* [Data for the task]

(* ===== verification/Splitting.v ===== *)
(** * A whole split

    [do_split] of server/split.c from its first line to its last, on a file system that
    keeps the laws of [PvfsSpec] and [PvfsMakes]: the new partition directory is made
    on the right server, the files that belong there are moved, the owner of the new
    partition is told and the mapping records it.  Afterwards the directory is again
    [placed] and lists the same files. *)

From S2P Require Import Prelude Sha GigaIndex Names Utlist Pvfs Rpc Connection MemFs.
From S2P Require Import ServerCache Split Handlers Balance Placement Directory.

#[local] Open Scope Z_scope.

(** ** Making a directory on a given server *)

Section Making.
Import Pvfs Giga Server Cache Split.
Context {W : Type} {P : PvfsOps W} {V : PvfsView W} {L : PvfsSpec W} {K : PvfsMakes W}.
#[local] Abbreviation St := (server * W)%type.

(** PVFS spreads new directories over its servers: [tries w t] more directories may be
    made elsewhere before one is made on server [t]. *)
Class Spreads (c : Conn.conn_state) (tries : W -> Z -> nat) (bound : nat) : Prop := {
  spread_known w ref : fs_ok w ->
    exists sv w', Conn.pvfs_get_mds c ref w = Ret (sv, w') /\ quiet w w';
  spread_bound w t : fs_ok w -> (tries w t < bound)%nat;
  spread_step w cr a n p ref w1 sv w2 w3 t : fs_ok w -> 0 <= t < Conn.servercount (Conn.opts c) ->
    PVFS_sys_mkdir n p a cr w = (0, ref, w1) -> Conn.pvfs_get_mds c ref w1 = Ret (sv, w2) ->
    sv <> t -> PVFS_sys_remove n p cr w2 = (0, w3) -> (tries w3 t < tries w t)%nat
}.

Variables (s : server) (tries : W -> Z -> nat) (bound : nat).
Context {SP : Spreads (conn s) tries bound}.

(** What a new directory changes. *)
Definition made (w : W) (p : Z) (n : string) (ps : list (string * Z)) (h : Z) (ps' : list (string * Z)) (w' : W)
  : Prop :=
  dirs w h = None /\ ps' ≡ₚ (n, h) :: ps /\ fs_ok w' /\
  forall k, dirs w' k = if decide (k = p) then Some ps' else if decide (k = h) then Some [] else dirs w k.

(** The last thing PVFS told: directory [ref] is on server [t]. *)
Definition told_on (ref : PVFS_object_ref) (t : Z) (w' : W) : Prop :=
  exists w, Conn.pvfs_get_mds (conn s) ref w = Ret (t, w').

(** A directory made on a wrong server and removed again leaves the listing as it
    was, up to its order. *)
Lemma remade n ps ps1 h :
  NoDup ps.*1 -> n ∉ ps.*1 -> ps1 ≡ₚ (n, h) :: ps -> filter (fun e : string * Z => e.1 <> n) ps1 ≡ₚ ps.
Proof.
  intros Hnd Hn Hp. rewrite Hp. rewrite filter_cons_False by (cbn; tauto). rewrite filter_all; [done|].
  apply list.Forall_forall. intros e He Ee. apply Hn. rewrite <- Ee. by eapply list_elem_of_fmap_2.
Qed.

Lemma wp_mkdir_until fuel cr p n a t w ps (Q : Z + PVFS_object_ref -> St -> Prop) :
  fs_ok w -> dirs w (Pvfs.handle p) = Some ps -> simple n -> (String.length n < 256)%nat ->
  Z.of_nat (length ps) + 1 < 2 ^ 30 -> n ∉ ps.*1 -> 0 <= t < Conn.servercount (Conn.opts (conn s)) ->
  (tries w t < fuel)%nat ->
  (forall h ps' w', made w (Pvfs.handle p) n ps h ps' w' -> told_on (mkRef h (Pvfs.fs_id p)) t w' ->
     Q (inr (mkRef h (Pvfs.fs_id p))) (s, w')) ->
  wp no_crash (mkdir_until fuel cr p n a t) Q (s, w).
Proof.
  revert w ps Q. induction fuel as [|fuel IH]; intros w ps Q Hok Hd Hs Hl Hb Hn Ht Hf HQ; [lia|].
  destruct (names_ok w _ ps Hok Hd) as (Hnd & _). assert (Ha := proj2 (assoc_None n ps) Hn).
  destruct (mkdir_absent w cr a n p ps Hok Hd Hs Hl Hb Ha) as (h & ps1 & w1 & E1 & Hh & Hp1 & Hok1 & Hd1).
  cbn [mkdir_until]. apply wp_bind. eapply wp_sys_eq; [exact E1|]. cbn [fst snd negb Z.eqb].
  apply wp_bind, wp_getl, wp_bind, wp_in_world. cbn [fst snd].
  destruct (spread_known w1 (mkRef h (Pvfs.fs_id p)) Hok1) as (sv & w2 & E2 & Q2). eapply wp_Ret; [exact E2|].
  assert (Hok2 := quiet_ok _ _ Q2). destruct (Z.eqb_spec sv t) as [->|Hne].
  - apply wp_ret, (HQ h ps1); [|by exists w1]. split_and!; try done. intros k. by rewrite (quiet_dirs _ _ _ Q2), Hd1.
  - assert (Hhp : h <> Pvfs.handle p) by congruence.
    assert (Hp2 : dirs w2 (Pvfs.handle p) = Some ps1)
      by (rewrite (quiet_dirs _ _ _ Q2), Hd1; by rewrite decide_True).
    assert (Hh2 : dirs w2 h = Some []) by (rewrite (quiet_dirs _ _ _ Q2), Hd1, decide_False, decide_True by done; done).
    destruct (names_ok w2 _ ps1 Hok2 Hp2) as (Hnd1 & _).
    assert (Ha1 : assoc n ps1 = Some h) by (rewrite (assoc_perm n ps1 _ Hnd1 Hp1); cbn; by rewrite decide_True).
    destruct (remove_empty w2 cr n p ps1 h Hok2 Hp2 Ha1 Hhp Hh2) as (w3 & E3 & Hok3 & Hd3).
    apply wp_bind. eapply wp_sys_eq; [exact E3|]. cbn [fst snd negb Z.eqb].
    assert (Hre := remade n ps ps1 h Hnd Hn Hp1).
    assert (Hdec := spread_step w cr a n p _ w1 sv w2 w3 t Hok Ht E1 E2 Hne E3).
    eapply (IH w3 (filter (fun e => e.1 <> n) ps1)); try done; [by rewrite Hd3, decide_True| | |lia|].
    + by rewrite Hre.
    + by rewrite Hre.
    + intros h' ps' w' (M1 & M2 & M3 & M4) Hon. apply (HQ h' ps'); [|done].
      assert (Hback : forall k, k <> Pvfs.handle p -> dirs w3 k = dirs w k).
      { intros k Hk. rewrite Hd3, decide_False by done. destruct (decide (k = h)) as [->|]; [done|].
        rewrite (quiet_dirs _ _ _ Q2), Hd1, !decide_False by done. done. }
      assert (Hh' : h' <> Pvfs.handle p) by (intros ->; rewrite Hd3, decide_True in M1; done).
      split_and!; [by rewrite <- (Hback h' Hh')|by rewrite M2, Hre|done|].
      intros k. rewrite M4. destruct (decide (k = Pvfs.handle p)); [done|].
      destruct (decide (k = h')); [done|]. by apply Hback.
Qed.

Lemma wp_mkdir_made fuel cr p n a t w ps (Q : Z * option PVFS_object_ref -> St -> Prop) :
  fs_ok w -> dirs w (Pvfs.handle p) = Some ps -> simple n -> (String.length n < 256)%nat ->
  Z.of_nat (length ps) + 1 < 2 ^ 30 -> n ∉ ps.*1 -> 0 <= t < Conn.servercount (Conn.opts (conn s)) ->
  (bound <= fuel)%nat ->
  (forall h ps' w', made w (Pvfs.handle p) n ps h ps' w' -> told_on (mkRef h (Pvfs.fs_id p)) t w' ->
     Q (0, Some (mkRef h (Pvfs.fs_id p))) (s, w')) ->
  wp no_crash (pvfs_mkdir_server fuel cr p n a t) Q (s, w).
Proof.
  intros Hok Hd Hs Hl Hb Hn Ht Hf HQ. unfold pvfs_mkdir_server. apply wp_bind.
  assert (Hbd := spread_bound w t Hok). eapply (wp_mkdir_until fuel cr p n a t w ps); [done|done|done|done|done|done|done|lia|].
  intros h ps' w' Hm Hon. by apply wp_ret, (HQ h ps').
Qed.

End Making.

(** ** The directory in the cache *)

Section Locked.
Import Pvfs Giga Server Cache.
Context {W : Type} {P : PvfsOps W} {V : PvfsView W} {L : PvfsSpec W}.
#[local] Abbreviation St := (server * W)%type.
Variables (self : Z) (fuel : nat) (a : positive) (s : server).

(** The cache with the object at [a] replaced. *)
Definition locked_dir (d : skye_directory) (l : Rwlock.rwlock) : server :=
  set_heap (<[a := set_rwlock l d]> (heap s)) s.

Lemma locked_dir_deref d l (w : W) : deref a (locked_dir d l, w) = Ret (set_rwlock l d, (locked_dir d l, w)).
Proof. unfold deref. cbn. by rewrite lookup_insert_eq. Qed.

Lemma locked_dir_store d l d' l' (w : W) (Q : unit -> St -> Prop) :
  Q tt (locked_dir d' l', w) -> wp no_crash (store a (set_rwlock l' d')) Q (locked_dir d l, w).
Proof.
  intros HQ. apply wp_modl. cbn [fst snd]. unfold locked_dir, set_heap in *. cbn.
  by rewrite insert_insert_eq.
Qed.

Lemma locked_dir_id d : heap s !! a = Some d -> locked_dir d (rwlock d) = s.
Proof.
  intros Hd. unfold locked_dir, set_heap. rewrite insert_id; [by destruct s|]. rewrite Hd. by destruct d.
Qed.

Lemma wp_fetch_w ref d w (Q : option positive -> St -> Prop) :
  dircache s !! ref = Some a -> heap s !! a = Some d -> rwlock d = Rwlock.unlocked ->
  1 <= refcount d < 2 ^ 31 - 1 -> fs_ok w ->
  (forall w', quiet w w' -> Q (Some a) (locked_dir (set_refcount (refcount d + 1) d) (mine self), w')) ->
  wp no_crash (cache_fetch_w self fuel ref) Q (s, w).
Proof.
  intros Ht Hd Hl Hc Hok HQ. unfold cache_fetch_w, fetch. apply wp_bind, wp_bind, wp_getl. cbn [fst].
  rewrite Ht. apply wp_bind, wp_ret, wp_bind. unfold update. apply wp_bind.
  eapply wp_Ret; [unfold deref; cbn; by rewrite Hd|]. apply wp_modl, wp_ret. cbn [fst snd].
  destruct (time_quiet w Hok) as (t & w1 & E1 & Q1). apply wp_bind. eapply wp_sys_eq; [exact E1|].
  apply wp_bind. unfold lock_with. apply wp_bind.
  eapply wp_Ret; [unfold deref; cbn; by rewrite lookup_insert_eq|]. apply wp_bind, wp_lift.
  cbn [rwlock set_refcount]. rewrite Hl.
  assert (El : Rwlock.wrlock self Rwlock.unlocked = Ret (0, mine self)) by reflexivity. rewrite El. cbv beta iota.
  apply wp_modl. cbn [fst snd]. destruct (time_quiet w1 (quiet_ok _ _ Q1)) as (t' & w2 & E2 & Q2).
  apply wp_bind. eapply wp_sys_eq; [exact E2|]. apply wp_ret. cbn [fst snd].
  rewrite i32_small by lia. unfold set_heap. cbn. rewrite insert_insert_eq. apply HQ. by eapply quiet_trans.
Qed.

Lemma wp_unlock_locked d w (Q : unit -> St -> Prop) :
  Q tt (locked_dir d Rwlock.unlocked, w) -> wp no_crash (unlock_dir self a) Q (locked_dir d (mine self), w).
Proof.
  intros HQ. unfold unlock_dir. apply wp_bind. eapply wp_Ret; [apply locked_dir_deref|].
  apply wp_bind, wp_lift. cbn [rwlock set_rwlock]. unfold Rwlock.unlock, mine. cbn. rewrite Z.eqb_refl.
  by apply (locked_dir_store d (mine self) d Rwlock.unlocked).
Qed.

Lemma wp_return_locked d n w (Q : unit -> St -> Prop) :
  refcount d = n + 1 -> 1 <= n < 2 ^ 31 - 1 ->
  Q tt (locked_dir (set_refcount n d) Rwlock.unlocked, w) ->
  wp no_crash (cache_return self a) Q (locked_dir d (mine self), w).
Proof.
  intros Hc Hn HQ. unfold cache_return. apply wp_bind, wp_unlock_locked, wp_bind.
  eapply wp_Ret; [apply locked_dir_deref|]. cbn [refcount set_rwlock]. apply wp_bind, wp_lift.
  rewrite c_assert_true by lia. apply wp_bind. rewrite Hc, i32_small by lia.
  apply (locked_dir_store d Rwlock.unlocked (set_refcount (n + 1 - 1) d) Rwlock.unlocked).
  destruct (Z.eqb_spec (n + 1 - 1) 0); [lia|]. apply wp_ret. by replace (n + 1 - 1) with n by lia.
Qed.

* [To do] Set down, unchanged, only those lines above that fall between the line with "was, up to its order. *)" and the line with "cbn [mkdir_until]. apply", the two end lines included.

* [Response area]
    was, up to its order. *)
Lemma remade n ps ps1 h :
  NoDup ps.*1 -> n ∉ ps.*1 -> ps1 ≡ₚ (n, h) :: ps -> filter (fun e : string * Z => e.1 <> n) ps1 ≡ₚ ps.
Proof.
  intros Hnd Hn Hp. rewrite Hp. rewrite filter_cons_False by (cbn; tauto). rewrite filter_all; [done|].
  apply list.Forall_forall. intros e He Ee. apply Hn. rewrite <- Ee. by eapply list_elem_of_fmap_2.
Qed.

Lemma wp_mkdir_until fuel cr p n a t w ps (Q : Z + PVFS_object_ref -> St -> Prop) :
  fs_ok w -> dirs w (Pvfs.handle p) = Some ps -> simple n -> (String.length n < 256)%nat ->
  Z.of_nat (length ps) + 1 < 2 ^ 30 -> n ∉ ps.*1 -> 0 <= t < Conn.servercount (Conn.opts (conn s)) ->
  (tries w t < fuel)%nat ->
  (forall h ps' w', made w (Pvfs.handle p) n ps h ps' w' -> told_on (mkRef h (Pvfs.fs_id p)) t w' ->
     Q (inr (mkRef h (Pvfs.fs_id p))) (s, w')) ->
  wp no_crash (mkdir_until fuel cr p n a t) Q (s, w).
Proof.
  revert w ps Q. induction fuel as [|fuel IH]; intros w ps Q Hok Hd Hs Hl Hb Hn Ht Hf HQ; [lia|].
  destruct (names_ok w _ ps Hok Hd) as (Hnd & _). assert (Ha := proj2 (assoc_None n ps) Hn).
  destruct (mkdir_absent w cr a n p ps Hok Hd Hs Hl Hb Ha) as (h & ps1 & w1 & E1 & Hh & Hp1 & Hok1 & Hd1).
  cbn [mkdir_until]. apply wp_bind. eapply wp_sys_eq; [exact E1|]. cbn [fst snd negb Z.eqb].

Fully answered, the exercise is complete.